FastBiology Contest Results: https://nikomc.com/2026/03/24/bounty-results/
My pitch
Hi Niko,
Most synbio researchers I know think cloning is miserable, and not just because of failed reactions. A researcher might decide to use Golden Gate because that’s what they were trained on, fail to notice an internal BsaI site destroying the construct at every ligation cycle, and lose six weeks. Or they might ligate two restriction sites together without realizing the combination introduces an ATG upstream of the start codon, creating an out-of-frame translation initiation site that silently kills expression (true story, not mine thankfully). Months of debugging a construct that looks perfect on every gel. Across two labs and a diagnostics company running molecular assays at scale, I’ve seen DNA assembly method-choice errors cost research groups cumulative years of work-hours.
I want to build IceCreamClone, an interactive tool that makes cloning strategy selection fun instead of dreadful. You define your inputs (fragments, primers, plasmids on hand) and desired output (the construct you want). IceCreamClone ranks assembly strategies across restriction digest, Gibson, Golden Gate, PCR-based editing, and Sidewinder on cost, turnaround, steps, and failure risk. Automated QC runs on every candidate: internal restriction sites, scar problems, overlap secondary structure, and silent killers like that ATG.
It also teaches as it goes. Interactive simulations show how Gibson overlaps anneal, how Golden Gate cycling works, where restriction sites cut. Trainees learn cloning logic while making real design decisions. In labs with constant turnover, the bottleneck is usually new grad students spending three weeks on a strategy an experienced postdoc would have rejected in five minutes. Compressing that learning curve is how you speed up biology at scale.
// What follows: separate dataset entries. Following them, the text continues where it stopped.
(* ===== verification/Refunds.v ===== *)
(** * Refunds

    Increments paid with money are given back to the balance they were taken from, in the
    account as the database has it. *)
From S2P Require Import Prelude GoFloat FloatExact GoStrings GoTime CoreUtils Collections Values RateInterval TimeSpans CallDescriptor RatingProfile CallCost Rating Stateful Balances Accounts Debits Ledger AccountStore.

(** The increment was paid with money of the balance. *)
Definition paid_from (key uuid : string) (inc : Increment) : Prop :=
  ∃ i, inc_BalanceInfo inc = Some i ∧ di_AccountID i = key ∧ di_Unit i = None ∧
       money_uuid i = uuid.

Lemma AddValue_whole b x v z :
  whole (b_Value b) v → whole x z → exact_range ((v + z) * 1000000) →
  whole (b_Value (AddValue b x)) (v + z).
Proof.
  intros [Hv Hr] [-> Hzr] Hz. split; [|done]. unfold exact_range in *.
  simpl. rewrite Hv, fadd_exact, Round_exact; [done|unfold exact_range; lia..].
Qed.

(** The balance apart from its value and the mark that it has changed. *)
Definition revalued (b b' : Balance) : Prop :=
  stored_balance b' = stored_balance (b_set_Value b (b_Value b')).
Lemma revalued_refl b : revalued b b.
Proof. by destruct b. Qed.
Lemma revalued_AddValue b b' x : revalued (AddValue b x) b' → revalued b b'.
Proof. unfold revalued. intros ->. by destruct b, b'. Qed.

Section refunds.
Context `{GoText} `{GoRuntime} `{RatingData} `{AccountData}.

(** The balance of the account that has the identifier. *)
Definition money_at (st : AccountState) (a : nat) (uuid : string) (l : nat) (b : Balance) : Prop :=
  ∃ acc ls, as_accounts st !! a = Some acc ∧ acc_BalanceMap acc !! MONETARY = Some ls ∧
    List.find (λ l, bool_decide (b_Uuid (balance_at st l) = uuid)) ls = Some l ∧
    as_balances st !! l = Some b.

Lemma find_same_uuids (st st' : AccountState) uuid ls :
  (∀ k, b_Uuid (balance_at st' k) = b_Uuid (balance_at st k)) →
  List.find (λ l, bool_decide (b_Uuid (balance_at st' l) = uuid)) ls
  = List.find (λ l, bool_decide (b_Uuid (balance_at st l) = uuid)) ls.
Proof. intros E. induction ls as [|k ls IH]; [done|]. simpl. by rewrite E, IH. Qed.

Lemma refund_part_money st a uuid l b x :
  money_at st a uuid l b →
  ∃ st', refund_part a MONETARY uuid x st = (Ok true, st') ∧
         replaced l b (AddValue b x) st st' ∧ money_at st' a uuid l (AddValue b x).
Proof.
  intros (acc & ls & Ha & Hm & Hf & Hb). unfold refund_part, find_balance.
  rewrite (run _ _ _ (Some l) st).
  2: { rewrite (run _ _ _ acc st) by (unfold account; by rewrite Ha). unfold gets.
       rewrite Hm. simpl. by rewrite Hf. }
  unfold refund_to.
  rewrite (run _ _ _ () (set_balances (<[l := AddValue b x]> (as_balances st))
    (countUnits a (fneg x) MONETARY st).2)).
  2: { rewrite (run _ _ _ b st) by (unfold balance; by rewrite Hb). done. }
  eexists. split; [reflexivity|]. split.
  { split_and!; done. }
  exists acc, ls. split_and!; [done|done| |apply list_lookup_insert_eq; by eapply lookup_lt_Some].
  rewrite <- Hf. apply find_same_uuids. intros k. unfold balance_at. simpl.
  destruct (decide (k = l)) as [->|Hk].
  - rewrite list_lookup_insert_eq by by eapply lookup_lt_Some. by rewrite Hb.
  - by rewrite list_lookup_insert_ne.
Qed.

(** Every increment of the list adds its cost to the balance. *)
Lemma refund_loop_money tor key uuid cache a l incs st b v zs :
  cache !! key = Some a → money_at st a uuid l b → uuid ≠ "" →
  Forall (paid_from key uuid) incs → whole_costs incs zs → whole (b_Value b) v → 0 ≤ v →
  exact_range ((v + sum_Z zs) * 1000000) →
  ∃ st' b', refund_loop tor incs cache st = (Ok (cache, true), st') ∧ replaced l b b' st st' ∧
            revalued b b' ∧ whole (b_Value b') (v + sum_Z zs).
Proof.
  intros Hc Hb Hu Hp Hzs. revert st b v Hb. revert Hp. 
  induction Hzs as [|inc z incs zs [Hz Hz0] Hzs IH]; intros Hp st b v Hb Hv Hv0 Hr.
  - destruct Hb as (acc & ls & Ha & Hm & Hf & Hb). exists st, b. simpl. rewrite Z.add_0_r.
    split_and!; [done| |apply revalued_refl|done]. by apply quiet_replaced_same.
  - inversion Hp as [|? ? (i & Hi & Hk & Hun & Hmu) Hp']; subst. simpl in Hr.
    assert (0 ≤ sum_Z zs) as Hs.
    { clear -Hzs. induction Hzs as [|? ? ? ? [_ ?] _ IH]; simpl; lia. }
    destruct (refund_part_money st a (money_uuid i) l b (inc_Cost inc) Hb) as (s & E & Hrep & Hb1).
    destruct (IH Hp' s _ (v + z) Hb1) as (st' & b' & E' & Hrep' & Hre & Hv').
    { apply AddValue_whole; [done..|]. unfold exact_range in *. lia. }
    { lia. }
    { by replace (v + z + sum_Z zs) with (v + (z + sum_Z zs)) by lia. }
    exists st', b'. split_and!.
    + cbn [refund_loop]. rewrite Hi.
      rewrite (run _ _ _ (Some a, cache) st) by (unfold cached_account; by rewrite Hc). cbv iota. unfold unit_uuid. rewrite Hun.
      rewrite (run _ _ _ true st) by (by rewrite decide_True). change (negb true) with false. cbv iota.
      rewrite (run _ _ _ true s) by (rewrite decide_False by done; exact E). exact E'.
    + destruct Hrep as (? & Es & He), Hrep' as (? & Es' & He').
      split_and!; [done| |by etrans]. rewrite Es', Es. apply list_insert_insert_eq.
    + by eapply revalued_AddValue.
    + simpl. by replace (v + (z + sum_Z zs)) with (v + z + sum_Z zs) by lia.
Qed.

Lemma refund_loop_first tor key inc incs a st st1 :
  (∃ i, inc_BalanceInfo inc = Some i ∧ di_AccountID i = key) →
  dm_GetAccount key st = (Ok (Some a), st1) →
  refund_loop tor (inc :: incs) ∅ st = refund_loop tor (inc :: incs) {[key := a]} st1.
Proof.
  intros (i & Hi & <-) E. cbn [refund_loop]. rewrite Hi.
  rewrite (run _ _ _ (Some a, {[di_AccountID i := a]}) st1).
  2: { unfold cached_account. rewrite lookup_empty. rewrite (run _ _ _ _ _ E). done. }
  rewrite (run _ _ _ (Some a, {[di_AccountID i := a]}) st1); [done|].
  unfold cached_account. by rewrite lookup_singleton_eq.
Qed.

Lemma find_position st ls bs uuid i b :
  at_positions (as_balances st) ls bs → list_find (λ b, b_Uuid b = uuid) bs = Some (i, b) →
  ∃ l, ls !! i = Some l ∧ as_balances st !! l = Some b ∧
       List.find (λ l, bool_decide (b_Uuid (balance_at st l) = uuid)) ls = Some l.
Proof.
  intros [_ Hl]. revert i. induction Hl as [|l b1 ls bs Hlb _ IH]; intros i Hf; [done|].
  simpl in *. assert (balance_at st l = b1) as -> by (unfold balance_at; by rewrite Hlb).
  destruct (decide (b_Uuid b1 = uuid)) as [Hu|Hu].
  - injection Hf as <- <-. exists l. by rewrite bool_decide_eq_true_2.
  - rewrite bool_decide_eq_false_2 by done.
    destruct (list_find _ bs) as [[j b2]|]; [|done]. injection Hf as <- <-. by apply IH.
Qed.

(** What is saved of the balances when one of them has changed. *)
Lemma stored_after st st' ls bs i l b' :
  at_positions (as_balances st) ls bs → ls !! i = Some l →
  as_balances st' = <[l := b']> (as_balances st) →
  map (λ l, stored_balance (balance_at st' l)) ls = stored_balance <$> <[i := b']> bs.
Proof.
  intros [Hn Hl] Hi Es. apply at_positions_stored. split; [done|].
  apply Forall2_same_length_lookup. split.
  { rewrite length_insert. by eapply Forall2_length. }
  intros j k b Hj Hb. rewrite Es. destruct (decide (j = i)) as [->|Hji].
  - rewrite Hi in Hj. injection Hj as <-.
    rewrite list_lookup_insert_eq in Hb by (apply lookup_lt_Some in Hi; by rewrite <- (Forall2_length _ _ _ Hl)).
    injection Hb as <-. apply list_lookup_insert_eq.
    destruct (Forall2_lookup_l _ _ _ _ _ Hl Hi) as (b & _ & Hlb). by eapply lookup_lt_Some.
  - rewrite list_lookup_insert_ne in Hb by done. rewrite list_lookup_insert_ne.
    + destruct (Forall2_lookup_lr _ _ _ _ _ _ Hl Hj Hb). done.
    + intros ->. apply Hji. eapply NoDup_lookup; done.
Qed.

(** The increments that are refunded all name the account: it is read once. *)
Lemma refund_reads_once cd st key sa uuid incs zs bs i b v :
  cd_Increments cd = Some incs → incs ≠ [] → Forall (paid_from key uuid) incs → uuid ≠ "" →
  as_db st !! key = Some sa → sa_BalanceMap sa !! MONETARY = Some bs →
  list_find (λ b, b_Uuid b = uuid) bs = Some (i, b) → dm_GetAccount_error key = None →
  whole (b_Value b) v → 0 ≤ v → whole_costs incs zs → exact_range ((v + sum_Z zs) * 1000000) →
  ∃ st1 st2 acc ls b', loaded key sa st (length (as_accounts st)) st1 ∧
    refund_loop (cd_ToR cd) (elems (cd_Increments cd)) ∅ st
      = (Ok ({[key := length (as_accounts st)]}, true), st2) ∧
    as_accounts st1 = as_accounts st ++ [acc] ∧ acc_ID acc = key ∧
    acc_BalanceMap acc !! MONETARY = Some ls ∧ elsewhere st1 st2 ∧
    map (λ l, stored_balance (balance_at st2 l)) ls = stored_balance <$> <[i := b']> bs ∧
    revalued b b' ∧ whole (b_Value b') (v + sum_Z zs).
Proof.
  intros Hi Hne Hp Hu Hdb Hbs Hf Hg Hv Hv0 Hzs Hr.
  destruct (dm_GetAccount_loaded key sa st Hdb Hg) as (a & st1 & E & bm & new & Est & -> & Hm).
  pose proof (Hm MONETARY) as Hls. rewrite Hbs in Hls.
  inversion Hls as [ls ? Hpos E1 E2|]; simplify_eq.
  set (st1 := set_accounts _ _) in *.
  destruct (find_position st1 ls bs uuid i b Hpos Hf) as (l & Hli & Hlb & Hfind).
  set (acc := mkAccount key bm (sa_AllowNegative sa) (sa_Disabled sa)) in *.
  destruct (refund_loop_money (cd_ToR cd) key uuid {[key := length (as_accounts st)]}
    (length (as_accounts st)) l incs st1 b v zs) as (st2 & b' & El & (_ & Eb & He) & Hre & Hv');
    [by rewrite lookup_singleton_eq| |done..|].
  { exists acc, ls. split_and!; [|done..]. simpl. by rewrite lookup_app_r, Nat.sub_diag by done. }
  exists st1, st2, acc, ls, b'. split_and!; [by do 2 eexists| |done..| |done|done].
  - rewrite Hi. simpl elems. destruct incs as [|inc incs]; [done|].
    rewrite (refund_loop_first _ key inc incs (length (as_accounts st)) st st1); [done| |done].
    inversion Hp as [|? ? (j & Hj & Hk & _) _]. by exists j.
  - by apply (stored_after st1 st2 ls bs i l).
Qed.

End refunds.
IceCreamClone will ship with standard enzyme sets (e.g. MoClo standards) as defaults and a checkbox interface to add and subtract your lab’s inventory. If the top strategy requires something you don’t have, it suggests and teaches the best alternative. No existing tool has this integrated capability: NEB’s ligase fidelity viewer optimizes Golden Gate overhangs but won’t question whether Golden Gate is the right method; SnapGene simulates digests but doesn’t compare across techniques; j5 automates assembly design across multiple methods but doesn’t recommend which one fits your specific construct and inventory.
TranslationScope
TranslationScope — A web tool I built for analyzing mRNA translation efficiency. You upload a SnapGene (.dna) or GenBank (.gbk) plasmid file and it breaks down everything that affects how well your construct will actually express: 5′ UTR structure and AUG accessibility via ViennaRNA, codon optimality scores across multiple expression systems (mammalian, E. coli, yeast, insect), upstream ORF detection, Kozak context, and screens for IRES elements and signal peptides. It rolls everything into a weighted
100-point score with prioritized suggestions for what to fix first. You can also compare two constructs side-by-side. Built with React, FastAPI, and BioPython, deployed on Fly.io.
Some optimization done. Some upload bugs.
https://translationscope.xavbio.com/
Workshops
Current holding CSB Code and Coffee every Friday at 11am in Mudd 5th floor.
Grads, Postdocs, Undergrads, PIs, etc from any Northwestern center for Synthetic Biology Lab are welcome!